Home

Projects

Tutorials

Analysis

Introduction to GGanimate and Plotting PbP Events

by Jake Flancer


Editor's note: This piece was written by Jake Flancer a large contributor to the Tape 2 Tape project. His other work can be found here and you can follow him on twitter @jakef1873

.

In this tutorial I’ll be covering how to set up gganimate, and then I’ll walk through how to create this graphic. This tutorial will be using the R programming language. I will explain everything as if you are relatively new with R, but it will be more clear depending on your experience. I’ll also assume you understand general syntax and how to run code, but if something is still unclear I’d be happy to explain it.

There are several useful tutorials for gganimate available online, but most used the same default example. While they are helpful, I thought it would be fun to introduce a new application relevant to hockey.

Installing gganimate

Gganimate is an extension to the popular graphing package ggplot2, which allows users to create animated visuals of their data. To use gganimate, you first have to install ImageMagick, a command-line program for image editing. There are several ways to do this, but I’ll be going through what I found easiest on a macOS system. To do this, you must first set up Homebrew, which is a helpful package manager. If you don’t have Homebrew already installed, a tutorial has already been created for this process.

Once Homebrew is installed, you can simply type:


brew install imagemagick
      

into your console (terminal). Once this is prepared, run the following code in the R terminal and gganimate will be downloaded available for use.

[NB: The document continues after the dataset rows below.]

Definition field_text (v : Z) : list Z := text_bytes "," ++ decimal v.

(** The labelled figures, and the record for the tools, of a benchmark named ["Case X"]. *)
Definition report_lines (b : bench_summary) : list (string * Z) :=
  [("  p50:  ", p50_t b); ("  p95:  ", p95_t b); ("  p99:  ", p99_t b);
   ("  min:  ", min_t b); ("  max:  ", max_t b); ("  mean: ", mean_t b)]%string.

Definition record_text (name : string) (b : bench_summary) : list Z :=
  match case_letter name with
  | None => []
  | Some c => text_bytes "BENCH," ++ text_bytes c ++
      mjoin (field_text <$> [p50_t b; p95_t b; p99_t b; mean_t b; min_t b; max_t b]) ++ text_bytes newline
  end.

Definition report_text (name : string) (freq : Z) (b : bench_summary) : list Z :=
  text_bytes "--- " ++ text_bytes name ++ text_bytes (String.append " ---" newline) ++
  mjoin (line_text freq <$> report_lines b) ++ record_text name b.

(** [text] added to the console. *)
Definition shows (text : list Z) (io : io_state) : io_state :=
  {| io_mem := io_mem io; io_console := io_console io ++ text |}.

Lemma shows_app (text1 text2 : list Z) (io : io_state) : shows text2 (shows text1 io) = shows (text1 ++ text2) io.
Proof. unfold shows. cbn. by rewrite app_assoc. Qed.

Lemma puts_shows (text : string) (io : io_state) : lettuce_arch_console_puts text io = shows (text_bytes text) io.
Proof. apply puts_spec. Qed.

Lemma print_dec_shows (v : Z) (io : io_state) :
  is_u64 v → lettuce_arch_console_print_dec v io = Some (shows (decimal v) io).
Proof. apply print_dec_spec. Qed.

Lemma print_bench_line_shows (lbl : string) (t freq : Z) (io : io_state) :
  is_u64 t → print_bench_line lbl t freq io = Some (shows (line_text freq (lbl, t)) io).
Proof.
  intros Ht. unfold print_bench_line. fold (ticks_to_ns t freq).
  assert (is_u64 (ticks_to_ns t freq)) as Hns.
  { unfold ticks_to_ns. destruct (Z.ltb_spec 0 freq); [|unfold is_u64; lia]. pose proof (u64_range (t * 1000000000)) as Hr.
    unfold is_u64 in *. split; [apply Z.div_pos; lia|]. apply Z.div_lt_upper_bound; nia. }
  rewrite puts_shows, print_dec_shows by done. cbn [mbind option_bind]. rewrite puts_shows, print_dec_shows by done.
  cbn [mbind option_bind]. by rewrite puts_shows, !shows_app.
Qed.

Lemma print_field_shows (v : Z) (io : io_state) : is_u64 v → print_field io v = Some (shows (field_text v) io).
Proof. intros Hv. unfold print_field. by rewrite puts_shows, print_dec_shows, shows_app. Qed.

Lemma print_bench_stats_shows (name : string) (samples s : list Z) (b : bench_summary) (freq : Z) (io : io_state) :
  bench_sort samples = Some s → bench_summarise s = Some b →
  Forall is_u64 [p50_t b; p95_t b; p99_t b; min_t b; max_t b; mean_t b] →
  print_bench_stats name samples freq io = Some (s, shows (report_text name freq b) io).
Proof.
  intros Hs Hb Hall. unfold print_bench_stats. rewrite Hs. cbn [mbind option_bind]. rewrite Hb. cbn [mbind option_bind].
  rewrite !Forall_cons in Hall. destruct Hall as (? & ? & ? & ? & ? & ? & _).
  do 6 (rewrite print_bench_line_shows by done; cbn [mbind option_bind]).
  unfold report_text, report_lines, record_text. cbn [fmap list_fmap mjoin list_join].
  destruct (case_letter name) as [c|].
  - do 6 (rewrite print_field_shows by done; cbn [mbind option_bind]). do 2 f_equal.
    rewrite !puts_shows, !shows_app. f_equal. by rewrite ?app_nil_r, <- ?app_assoc.
  - do 2 f_equal. rewrite !puts_shows, !shows_app. f_equal. by rewrite ?app_nil_r, <- ?app_assoc.
Qed.

(** [text] is a report on [samples]. *)
Definition is_report (freq : Z) (name : string) (samples text : list Z) : Prop :=
  ∃ b, text = report_text name freq b ∧ order_statistics b samples.

Lemma bench_report_spec (name : string) (samples : list Z) (freq : Z) :
  Z.of_nat (length samples) = BENCH_SAMPLES → Forall is_u64 samples →
  ∃ s b, (∀ io, print_bench_stats name samples freq io = Some (s, shows (report_text name freq b) io)) ∧
    StronglySorted Z.le s ∧ s ≡ₚ samples ∧ order_statistics b samples.
Proof.
  intros Hlen Hall. destruct (bench_sort_spec samples) as (s & Hsort & Hs & Hp); [unfold BENCH_SAMPLES in *; lia|].
  destruct (bench_summarise_spec s samples Hlen Hall Hs Hp) as (b & Hb & Hos & Hu). exists s, b.
  split; [|done]. intros io. exact (print_bench_stats_shows name samples s b freq io Hsort Hb Hu).
Qed.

if(!require(devtools)) install.packages("devtools")
devtools::install_github("dgrtwo/gganimate")
      

Background Setup

We will be working with NHL play-by-play data, which can be retrieved using Emmanuel Perry’s scraper. The code can be found here, and a tutorial for working with this file can be found here. For this tutorial, you will only load a single game of data and will not need to save it. As a result, I’d recommend deleting or commenting out all lines from 3116 library(readr) to the end of the file.

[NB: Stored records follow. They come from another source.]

(* ===== verification/MainSpec.v ===== *)
(** * What bring-up guarantees

    Booting establishes everything the other files assume of the kernel's state, and a
    run of user code comes back with the identity, the domain and the tables it was given,
    whatever exceptions it takes. *)

From Stdlib Require Import String.
From S2P Require Import Prelude Types Generation Context Capability CapabilitySpec Registry RegistrySpec Ipc.
From S2P Require Import Task Policy RoundRobin Eevdf Scheduler SchedulerSpec Mmu MmuSpec Timer Console Posix Cpu CpuSpec Main Services.

(** ** Steps that leave identity, domain and tables alone *)

Record mmu_quiet (m m' : mmu_state) : Prop := {
  mq_tables : mmu_tables m' = mmu_tables m;
  mq_domains : arch_domains m' = arch_domains m;
  mq_current : current_domain m' = current_domain m;
  mq_ttbr0 : lettuce_mmu_active_ttbr0 m' = lettuce_mmu_active_ttbr0 m;
  mq_el : Mmu.lettuce_arch_current_el (mmu_hw m') = Mmu.lettuce_arch_current_el (mmu_hw m)
}.

(** [sched_inv] is about the task table only. *)
Record tasks_ok (ts : task_state) : Prop := {
  to_inv : task_inv ts;
  to_running : ∀ i t, arr_get (g_task_table ts) i = Some t → tk_state t = LETTUCE_TASK_STATE_RUNNING → g_current_task ts = Some i;
  to_alive : ∀ c t, g_current_task ts = Some c → arr_get (g_task_table ts) c = Some t → task_is_active t = true
}.

Lemma sched_inv_tasks_ok (s : scheduler_state mmu_state) : sched_inv s ↔ tasks_ok (ss_tasks s).
Proof. split; intros []; by split. Qed.

(** Before [lettuce_scheduler_init]: nothing looks at the tasks. *)
Definition idle (s : scheduler_state mmu_state) : Prop :=
  g_scheduler_active s = false ∧ g_current_task (ss_tasks s) = None ∧
  Z.of_nat (length (g_task_table (ss_tasks s))) = LETTUCE_MAX_TASKS.

(** The tasks stay well-formed, if they are, and nothing is preempted. *)
Record sched_quiet (s s' : scheduler_state mmu_state) : Prop := {
  sq_tasks : tasks_ok (ss_tasks s) → tasks_ok (ss_tasks s');
  sq_idle : idle s → idle s';
  sq_active : g_scheduler_active s' = g_scheduler_active s;
  sq_preempts : g_preempt_count s' = g_preempt_count s;
  sq_limit : g_preempt_limit s' = g_preempt_limit s
}.

#[export] Instance sched_quiet_preorder : PreOrder sched_quiet.
Proof. split; [by intros s; split|]. intros a b c [] []. split; [auto|auto|congruence..]. Qed.

Record quiet (st st' : cpu_state) : Prop := {
  q_vars : cp_vars st' = cp_vars st;
  q_service : cp_service st' = cp_service st;
  q_caps : cp_caps st' = cp_caps st;
  q_registry : cp_registry st' = cp_registry st;
  q_sched : sched_quiet (cp_sched st) (cp_sched st');
  q_mmu : mmu_quiet (cp_mmu st) (cp_mmu st')
}.

#[export] Instance mmu_quiet_preorder : PreOrder mmu_quiet.
Proof. split; [by intros m; split|]. intros a b c [] []. split; congruence. Qed.

#[export] Instance quiet_preorder : PreOrder quiet.
Proof.
  split; [by intros st; split|]. intros a b c [? ? ? ? S1 M1] [? ? ? ? S2 M2]. split; try congruence; by etrans.
Qed.

Lemma q_active (st st' : cpu_state) : quiet st st' → g_scheduler_active (cp_sched st') = g_scheduler_active (cp_sched st).
Proof. intros [_ _ _ _ [] _]. done. Qed.

Lemma quiet_io (io : io_state) (st : cpu_state) : quiet st (with_io io st).
Proof. by split. Qed.

Lemma quiet_mmu (m : mmu_state) (st : cpu_state) : mmu_quiet (cp_mmu st) m → quiet st (with_mmu m st).
Proof. by split. Qed.

Lemma quiet_timer_gic (t : timer_state) (g : gic_log) (st : cpu_state) : quiet st (with_timer_gic t g st).
Proof. by split. Qed.

Lemma event_idle (e : sched_event) (s : scheduler_state mmu_state) :
  idle s → event_exec arch_enter e s = Some (Some (event_frame e), s).
Proof.
  intros (Ha & Hc & _). unfold event_exec, lettuce_scheduler_tick, lettuce_scheduler_yield, lettuce_scheduler_sleep_current,
    lettuce_task_current, do_schedule. rewrite Hc, Ha. by destruct e.
Qed.

Lemma event_keeps_idle (e : sched_event) (s s' : scheduler_state mmu_state) tf' :
  event_exec arch_enter e s = Some (tf', s') → idle s → idle s'.
Proof. intros Hx Hi. rewrite event_idle in Hx by done. by injection Hx as _ <-. Qed.

(** A change of the tasks and the scheduling policy only. *)
Lemma quiet_sched (m : sched_mem) (st : cpu_state) :
  (tasks_ok (ss_tasks (cp_sched st)) → tasks_ok (ss_tasks (with_mem m (cp_sched st)))) →
  (idle (cp_sched st) → idle (with_mem m (cp_sched st))) →
  quiet st (with_sched (with_mem m (cp_sched st)) st).
Proof. intros Hm Hi. by split. Qed.

(** A scheduling event keeps the tasks well-formed. *)
Lemma event_tasks_ok (e : sched_event) (s s' : scheduler_state mmu_state) tf' :
  frame_ok (event_frame e) → event_exec arch_enter e s = Some (tf', s') → tasks_ok (ss_tasks s) → tasks_ok (ss_tasks s').
Proof.
  intros Htf Hx Hok. apply sched_inv_tasks_ok in Hok.
  destruct (event_step arch_enter e s Hok Htf) as (tf1 & s1 & Hx1 & Hinv & _). rewrite Hx in Hx1. injection Hx1 as -> ->.
  by apply sched_inv_tasks_ok.
Qed.

Lemma quiet_faults (f : fault_state) (m : mmu_state) : mmu_quiet m (with_faults f m).
Proof. by split. Qed.

Lemma quiet_msr (r : sysreg) (v : Z) (m : mmu_state) :
  r ≠ CurrentEL → r ≠ ttbr0_el1 → r ≠ ttbr0_el2 → mmu_quiet m (Mmu.with_hw (msr r v (mmu_hw m)) m).
Proof.
  intros H1 H2 H3. split; try done; cbn.
  - change (lettuce_mmu_active_ttbr0 ?x) with (live_ttbr0 (mmu_hw x)). cbn. by apply live_ttbr0_msr.
  - by apply current_el_msr.
Qed.

Lemma print_hex_quiet (v : Z) (st st' : cpu_state) : print_hex v st = Some st' → quiet st st'.
Proof.
  unfold print_hex. destruct (lettuce_arch_console_print_hex v (cp_io st)) as [io|]; cbn; [|done].
  intros [= <-]. apply quiet_io.
Qed.

Lemma puts_quiet (s : string) (st st' : cpu_state) : quiet (puts s st) st' → quiet st st'.
Proof. intros H. etrans; [apply quiet_io|exact H]. Qed.

(** Invert the next print of a run. *)
Ltac quiet_print H :=
  match type of H with
  | (print_hex ?v ?s ≫= _) = Some _ =>
      let st1 := fresh "st" in let Hp := fresh "Hp" in
      destruct (print_hex v s) as [st1|] eqn:Hp; cbn [mbind option_bind] in H; [|discriminate H];
      apply print_hex_quiet in Hp; repeat (apply puts_quiet in Hp)
  end.

Lemma print_identity_quiet (st st' : cpu_state) : print_identity st = Some st' → quiet st st'.
Proof.
  unfold print_identity. intros H. do 2 quiet_print H. injection H as <-.
  etrans; [exact Hp|]. etrans; [exact Hp0|]. apply quiet_io.
Qed.

Lemma print_esr_elr_quiet (title : string) (esr elr : Z) (st st' : cpu_state) :
  print_esr_elr title esr elr st = Some st' → quiet st st'.
Proof.
  unfold print_esr_elr. intros H. quiet_print H. apply print_hex_quiet in H. apply puts_quiet in H. by etrans.
Qed.

Lemma handle_fault_quiet (esr far elr : Z) (m : mmu_state) : mmu_quiet m (lettuce_mmu_handle_fault esr far elr m).2.
Proof. unfold lettuce_mmu_handle_fault. case_match; apply quiet_faults. Qed.

Lemma sysreg_trap_quiet (esr elr : Z) (m : mmu_state) : mmu_quiet m (lettuce_arch_handle_sysreg_trap esr elr m).2.
Proof. unfold lettuce_arch_handle_sysreg_trap. case_match; apply quiet_faults. Qed.

(** A fault never goes back to user code. *)
Definition fault_end (code : Z) (e : trap_end) : Prop := e = Halted ∨ e = ToKernel code.

Lemma data_abort_quiet (esr far : Z) (tf : LettuceTrapFrame) (st st' : cpu_state) e :
  data_abort esr far tf st = Some (e, st') → quiet st st' ∧ fault_end (status_code LETTUCE_STATUS_ABORTED) e.
Proof.
  unfold data_abort. intros H. destruct (print_esr_elr _ _ _ st) as [s1|] eqn:H1; cbn [mbind option_bind] in H; [|done].
  apply print_esr_elr_quiet in H1. do 3 quiet_print H.
  destruct (print_identity _) as [s2|] eqn:H2 in H; cbn [mbind option_bind] in H; [|done].
  apply print_identity_quiet in H2. do 2 apply puts_quiet in H2.
  assert (quiet st s2) as Hq by (etrans; [exact H1|]; etrans; [exact Hp|]; etrans; [exact Hp0|]; etrans; [exact Hp1|exact H2]).
  pose proof (handle_fault_quiet esr far (tf_elr tf) (cp_mmu s2)) as Hm.
  destruct (lettuce_mmu_handle_fault _ _ _ _) as [[] m]; cbn in Hm; injection H as <- <-;
    (split; [etrans; [exact Hq|]; etrans; [by apply quiet_mmu|]; first [reflexivity|apply quiet_io]|by (left + right)]).
Qed.

Lemma sysreg_trap_end (esr : Z) (tf : LettuceTrapFrame) (st st' : cpu_state) e :
  sysreg_trap esr tf st = Some (e, st') → quiet st st' ∧ fault_end (status_code LETTUCE_STATUS_DENIED) e.
Proof.
  unfold sysreg_trap. intros H. destruct (print_esr_elr _ _ _ st) as [s1|] eqn:H1; cbn [mbind option_bind] in H; [|done].
  apply print_esr_elr_quiet in H1. quiet_print H.
  destruct (print_identity _) as [s2|] eqn:H2 in H; cbn [mbind option_bind] in H; [|done].
  apply print_identity_quiet in H2. apply puts_quiet in H2.
  assert (quiet st s2) as Hq by (etrans; [exact H1|]; etrans; [exact Hp|exact H2]).
  pose proof (sysreg_trap_quiet esr (tf_elr tf) (cp_mmu s2)) as Hm.
  destruct (lettuce_arch_handle_sysreg_trap _ _ _) as [[] m]; cbn in Hm; injection H as <- <-;
    (split; [etrans; [exact Hq|]; etrans; [by apply quiet_mmu|]; first [reflexivity|apply quiet_io]|by (left + right)]).
Qed.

To graph the events, we need to use a rink. Prashanth Iyer has already made code to create a rink in ggplot, which can be found here. I’ll revisit this in a little. At this point, all extraneous steps have been finished, and the rest of the tutorial will simply require following along code in R.

Background

This has already been mentioned, but just to reiterate, the first step is to load all necessary packages into R. The tidyverse package is actually a group of packages, and for this tutorial we’ll only be using ‘dplyr’ for data manipulation and ‘ggplot2’ for graphing. However, it is much easier to load them all at once. Additionally, be sure to load the ‘gganimate’ and ‘animation’ packages that I covered earlier.


library(tidyverse)
library(gganimate)
library(animation)
      

At this point, I’d also recommend loading Prashanth’s rink information. Run the command below to do this, except change the file location.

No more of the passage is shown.